YOUR OBJECTIVE
All lines from the one containing "(** A grant that can never be used again. *)" to the end of the entries below should be output exactly as they appear. No other lines should be output.

[Items from a dataset]

(** The grant's issuer, validity and signature. *)
Record grant_genuine (g : CapabilityGrant) (studio : Bytes32) (now : OffsetDateTime) : Prop := {
  ggn_body : grant_body_validate (gr_body g) = Ok tt;
  ggn_studio : cg_studio_signing_public_key (gr_body g) = base64_encode (as_bytes studio);
  ggn_issued : exists issued, companion_timestamp (cg_issued_at (gr_body g)) = Ok issued /\
    (instant issued - seconds MAX_CLOCK_SKEW_SECONDS <= instant now)%Z;
  ggn_unexpired : forall expires_at, cg_expires_at (gr_body g) = Some expires_at ->
    exists expires, companion_timestamp expires_at = Ok expires /\
      (instant now <= instant expires + seconds MAX_CLOCK_SKEW_SECONDS)%Z;
  ggn_signed : signed_by studio CAPABILITY_SIGNATURE_DOMAIN (gr_body g) (gr_signature g) }.

Lemma window_Ok issued_at expires_at now maximum skew :
  validate_window issued_at expires_at now maximum skew = Ok tt ->
  exists issued expires, companion_timestamp issued_at = Ok issued /\
    companion_timestamp expires_at = Ok expires /\
    (instant issued - seconds skew <= instant now <= instant expires + seconds skew)%Z.
Proof.
  unfold validate_window. intros Hv. apply bind_Ok in Hv as (issued&Hi&Hv).
  apply bind_Ok in Hv as (expires&He&Hv). apply bind_Ok in Hv as ([]&_&Hv%require_Ok).
  apply andb_true_iff in Hv as [Hlo%Z.leb_le Hhi%Z.leb_le]. by exists issued, expires.
Qed.

Lemma grant_verify_Ok g studio now : grant_verify g studio now = Ok tt -> grant_genuine g studio now.
Proof.
  unfold grant_verify. intros Hv. apply bind_Ok in Hv as ([]&Hb&Hv).
  apply bind_Ok in Hv as (embedded&He%decode_array_Ok&Hv).
  apply bind_Ok in Hv as ([]&->%require_Ok%bool_decide_eq_true&Hv).
  apply bind_Ok in Hv as (issued&Hi&Hv). apply bind_Ok in Hv as ([]&Hw&Hv%verified_signed).
  constructor; [done|done| | |done].
  - destruct (cg_expires_at (gr_body g)) as [x|].
    + apply window_Ok in Hw as (i&x'&Hi'&_&?). rewrite Hi in Hi'. injection Hi' as <-.
      exists issued. split; [done|lia].
    + apply require_Ok, Z.leb_le in Hw. by exists issued.
  - intros x Hx. rewrite Hx in Hw. apply window_Ok in Hw as (i&x'&_&?&?). exists x'. split; [done|lia].
Qed.

Lemma grant_body_sorted g : grant_body_validate g = Ok tt -> windows_all action_ltb (cg_allowed_actions g) = true.
Proof.
  unfold grant_body_validate. intros Hv. do 5 (apply bind_Ok in Hv as (?&_&Hv)).
  by apply bind_Ok in Hv as (?&Hw%require_Ok&_).
Qed.

(** What an authorization says of the registry. *)
Record registry_allows (r : CapabilityRegistry) (g : CapabilityGrant) (action : CapabilityAction) : Prop := {
  ra_workspace : cg_workspace_id (gr_body g) = reg_workspace_id r;
  ra_not_revoked : cg_capability_id (gr_body g) ∉ reg_revoked_capabilities r;
  ra_epoch : cg_revocation_epoch (gr_body g) = current_epoch r (cg_device_id (gr_body g));
  ra_allowed : action ∈ cg_allowed_actions (gr_body g) }.

Lemma authorize_iff r g action studio now :
  authorize r g action studio now = Ok tt <->
  grant_verify g studio now = Ok tt /\ registry_allows r g action.
Proof.
  unfold authorize. split.
  - intros Hv. apply bind_Ok in Hv as ([]&Hg&Hv). split; [done|].
    apply bind_Ok in Hv as ([]&Hw%require_Ok%bool_decide_eq_true&Hv).
    apply bind_Ok in Hv as ([]&Hn%require_Ok%negb_true_iff%bool_decide_eq_false&Hv).
    apply bind_Ok in Hv as ([]&He%require_Ok%bool_decide_eq_true&Hv%require_Ok).
    constructor; try done. apply binary_search_member; [|done].
    by apply grant_body_sorted, (ggn_body _ _ _ (grant_verify_Ok _ _ _ Hg)).
  - intros [Hg [Hw Hn He Ha]]. rewrite Hg. simpl.
    rewrite (bool_decide_eq_true_2 (cg_workspace_id _ = _)) by done. simpl.
    rewrite (bool_decide_eq_false_2 (_ ∈ _)) by done. simpl.
    rewrite (bool_decide_eq_true_2 (cg_revocation_epoch _ = _)) by done. simpl.
    apply require_Ok. apply binary_search_member; [|done].
    by apply grant_body_sorted, (ggn_body _ _ _ (grant_verify_Ok _ _ _ Hg)).
Qed.

(** [C33] A command that is authorized is genuine: it is signed by the paired phone
    over its whole body, not from the future and not older than thirty days; the
    grant it names is the Studio's, signed over its whole body and valid now; both
    belong to the registry's workspace; and the grant allows the action the payload
    needs, has not been revoked and has its device's current epoch. *)
Theorem authorized_command_is_genuine r g c phone studio now :
  authorize_command r g c phone studio now = Ok tt ->
  command_genuine c phone (cg_device_id (gr_body g)) now /\ grant_genuine g studio now /\
  cb_workspace_id (cc_body c) = reg_workspace_id r /\
  cb_capability_id (cc_body c) = cg_capability_id (gr_body g) /\
  registry_allows r g (required_capability (cb_payload (cc_body c))).
Proof.
  unfold authorize_command. intros Hv. apply bind_Ok in Hv as ([]&Hc%command_verify_Ok&Hv).
  apply bind_Ok in Hv as ([]&Hw%require_Ok&Hv).
  apply bind_Ok in Hv as ([]&Hi%require_Ok%bool_decide_eq_true&Hv).
  apply authorize_iff in Hv as [Hg%grant_verify_Ok Ha].
  rewrite andb_true_iff, !bool_decide_eq_true in Hw. by destruct Hw.
Qed.

(** ** Signed objects verify *)

Section signing.
Context `{!CompanionCryptoLaws}.

Lemma signed_verifies `{ToJson A} label i domain (value : A) bytes : identity_ok i ->
  companion_to_vec value = Ok bytes ->
  (sig ← decode_array 64 label (base64_encode (as_bytes (identity_sign i domain bytes)));
   bytes ← companion_to_vec value;
   identity_verify (id_signing_public_key i) domain bytes sig) = Ok tt.
Proof.
  intros Hi Hb. rewrite decode_array_encoded by done. simpl. rewrite Hb. simpl. by apply sign_verifies.
Qed.

Lemma sign_command_verifies i b c created now : identity_ok i -> sign_command i b = Ok c ->
  companion_timestamp (cb_created_at b) = Ok created ->
  (instant created - seconds MAX_CLOCK_SKEW_SECONDS <= instant now
     <= instant created + seconds MAX_COMMAND_AGE_SECONDS)%Z ->
  command_verify c (id_signing_public_key i) (id_device_id i) now = Ok tt.
Proof.
  intros Hi Hs Hc Hn. unfold sign_command in Hs. apply bind_Ok in Hs as ([]&Hb&Hs).
  apply bind_Ok in Hs as (bytes&Hbytes&[= <-]). unfold command_verify. cbn [cc_body cc_signature].
  rewrite Hb. simpl. rewrite (bool_decide_eq_true_2 (id_device_id i = _)) by done. simpl.
  rewrite Hc. simpl mbind. rewrite require_bind by (apply Z.leb_le; lia).
  rewrite require_bind by (apply Z.leb_le; lia). by apply signed_verifies.
Qed.

(** The time is within a grant's validity. *)
Definition grant_current (body : CapabilityGrantBody) (now : OffsetDateTime) : Prop :=
  exists issued, companion_timestamp (cg_issued_at body) = Ok issued /\
  (instant issued - seconds MAX_CLOCK_SKEW_SECONDS <= instant now)%Z /\
  forall expires_at, cg_expires_at body = Some expires_at ->
    validate_window (cg_issued_at body) expires_at now MAX_CAPABILITY_LIFETIME_SECONDS
      MAX_CLOCK_SKEW_SECONDS = Ok tt.

Lemma sign_grant_verifies body studio g now : identity_ok studio -> sign_grant body studio = Ok g ->
  grant_current body now -> gr_body g = body /\ grant_verify g (id_signing_public_key studio) now = Ok tt.
Proof.
  intros Hi Hs (issued&Hissued&Hlo&Hw). unfold sign_grant in Hs. apply bind_Ok in Hs as ([]&Hb&Hs).
  apply bind_Ok in Hs as ([]&Hk%require_Ok%bool_decide_eq_true&Hs).
  apply bind_Ok in Hs as (bytes&Hbytes&[= <-]). split; [done|].
  unfold grant_verify. cbn [gr_body gr_signature]. rewrite Hb. simpl.
  rewrite Hk. unfold signing_public_key_base64url. rewrite (decode_array_encoded 32) by done. simpl mbind.
  rewrite require_bind by by apply bool_decide_eq_true.
  rewrite Hissued. simpl mbind. destruct (cg_expires_at body) as [x|]; [rewrite (Hw x eq_refl), bind_tt|].
  - by apply signed_verifies.
  - rewrite require_bind by (apply Z.leb_le; lia). by apply signed_verifies.
Qed.

(** Signed commands are authorized: a command the paired phone signs, under
    a grant the Studio signed for that phone's device, in the workspace and under
    the capability of the grant, within thirty days of its creation and within the
    grant's validity, is authorized whenever the registry allows the action. *)
Theorem signed_commands_authorized r studio phone body b g c created now :
  identity_ok studio -> identity_ok phone ->
  sign_grant body studio = Ok g -> sign_command phone b = Ok c ->
  cg_device_id body = id_device_id phone -> cb_workspace_id b = cg_workspace_id body ->
  cb_capability_id b = cg_capability_id body ->
  companion_timestamp (cb_created_at b) = Ok created ->
  (instant created - seconds MAX_CLOCK_SKEW_SECONDS <= instant now
     <= instant created + seconds MAX_COMMAND_AGE_SECONDS)%Z ->
  grant_current body now -> registry_allows r g (required_capability (cb_payload b)) ->
  authorize_command r g c (id_signing_public_key phone) (id_signing_public_key studio) now = Ok tt.
Proof.
  intros Hs Hp Hg Hc Hd Hw Hi Hcr Hn Hcur Ha.
  destruct (sign_grant_verifies _ _ _ _ Hs Hg Hcur) as [Hb Hgv]. unfold authorize_command.
  rewrite Hb, Hd, (sign_command_verifies _ _ _ _ _ Hp Hc Hcr Hn). simpl.
  unfold sign_command in Hc. apply bind_Ok in Hc as ([]&_&Hc). apply bind_Ok in Hc as (bytes&_&[= <-]).
  cbn [cc_body cb_workspace_id cb_capability_id cb_payload].
  pose proof (ra_workspace _ _ _ Ha) as Hrw. rewrite Hb in Hrw.
  rewrite (bool_decide_eq_true_2 (cb_workspace_id b = reg_workspace_id r)) by congruence.
  rewrite (bool_decide_eq_true_2 (cb_workspace_id b = cg_workspace_id body)) by done. simpl.
  rewrite (bool_decide_eq_true_2 (cb_capability_id b = _)) by done. simpl.
  by apply authorize_iff.
Qed.
End signing.

(** ** Revocation *)

Inductive registry_step (r : CapabilityRegistry) : CapabilityRegistry -> Prop :=
  | step_restore d epoch r' : restore_device_epoch r d epoch = Ok r' -> registry_step r r'
  | step_revoke_device d next r' : revoke_device r d = Ok (r', next) -> registry_step r r'
  | step_revoke_capability id r' : revoke_capability r id = Ok r' -> registry_step r r'.

(** A later registry: epochs have not moved back and no revocation is forgotten. *)
Record registry_later (r r' : CapabilityRegistry) : Prop := {
  rl_workspace : reg_workspace_id r' = reg_workspace_id r;
  rl_epochs : forall d, (current_epoch r d <= current_epoch r' d)%Z;
  rl_revoked : reg_revoked_capabilities r ⊆ reg_revoked_capabilities r' }.
#[export] Instance registry_later_preorder : PreOrder registry_later.
Proof.
  split.
  - intros r. split; [done|lia|done].
  - intros a b c [? Hab ?] [? Hbc ?]. split; [congruence| |set_solver].
    intros d. specialize (Hab d). specialize (Hbc d). lia.
Qed.

Lemma current_epoch_set r d epoch d' :
  current_epoch (set_epoch r d epoch) d' = if decide (d = d') then epoch else current_epoch r d'.
Proof. unfold current_epoch, set_epoch. simpl. rewrite lookup_insert. by case_decide. Qed.

Lemma set_epoch_later r d epoch : (current_epoch r d <= epoch)%Z -> registry_later r (set_epoch r d epoch).
Proof.
  intros He. split; [done| |done]. intros d'. rewrite current_epoch_set. case_decide; subst; lia.
Qed.

Lemma revoke_device_Ok r d r' next : revoke_device r d = Ok (r', next) ->
  r' = set_epoch r d next /\ next = (current_epoch r d + 1)%Z /\ (next <= U64_MAX)%Z.
Proof.
  unfold revoke_device. intros Hr. apply bind_Ok in Hr as ([]&_&Hr).
  apply bind_Ok in Hr as (n&Hn%ok_or_Ok&[= <- <-]). unfold checked_add_u64, checked_add in Hn.
  destruct (_ <=? _) eqn:E in Hn; [|done]. injection Hn as <-. apply Z.leb_le in E. done.
Qed.

Lemma registry_step_later r r' : registry_step r r' -> registry_later r r'.
Proof.
  intros [d e r1 Hs|d n r1 Hs|id r1 Hs].
  - unfold restore_device_epoch in Hs. apply bind_Ok in Hs as ([]&_&Hs).
    apply bind_Ok in Hs as ([]&He%require_Ok%Z.leb_le&[= <-]). by apply set_epoch_later.
  - apply revoke_device_Ok in Hs as (->&->&_). apply set_epoch_later. lia.
  - unfold revoke_capability in Hs. apply bind_Ok in Hs as ([]&_&[= <-]).
    split; [done|by intros|set_solver].
Qed.

Lemma registry_steps_later r r' : rtc registry_step r r' -> registry_later r r'.
Proof.
  induction 1 as [|a b c Hs%registry_step_later _ IH]; [done|]. by etransitivity.
Qed.

(** A grant that can never be used again. *)
Definition grant_dead (r : CapabilityRegistry) (g : CapabilityGrant) : Prop :=
  (cg_revocation_epoch (gr_body g) < current_epoch r (cg_device_id (gr_body g)))%Z \/
  cg_capability_id (gr_body g) ∈ reg_revoked_capabilities r.

Lemma dead_not_allowed r g action : grant_dead r g -> ~ registry_allows r g action.
Proof. intros [Hd|Hd] [_ Hn He _]; [lia|done]. Qed.

Lemma grant_dead_later r r' g : registry_later r r' -> grant_dead r g -> grant_dead r' g.
Proof.
  intros [_ He Hr] [Hd|Hd]; [left; specialize (He (cg_device_id (gr_body g))); lia|right; by apply Hr].
Qed.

TASK OUTPUT
(** A grant that can never be used again. *)
Definition grant_dead (r : CapabilityRegistry) (g : CapabilityGrant) : Prop :=
  (cg_revocation_epoch (gr_body g) < current_epoch r (cg_device_id (gr_body g)))%Z \/
  cg_capability_id (gr_body g) ∈ reg_revoked_capabilities r.

Lemma dead_not_allowed r g action : grant_dead r g -> ~ registry_allows r g action.
Proof. intros [Hd|Hd] [_ Hn He _]; [lia|done]. Qed.

Lemma grant_dead_later r r' g : registry_later r r' -> grant_dead r g -> grant_dead r' g.
Proof.
  intros [_ He Hr] [Hd|Hd]; [left; specialize (He (cg_device_id (gr_body g))); lia|right; by apply Hr].
Qed.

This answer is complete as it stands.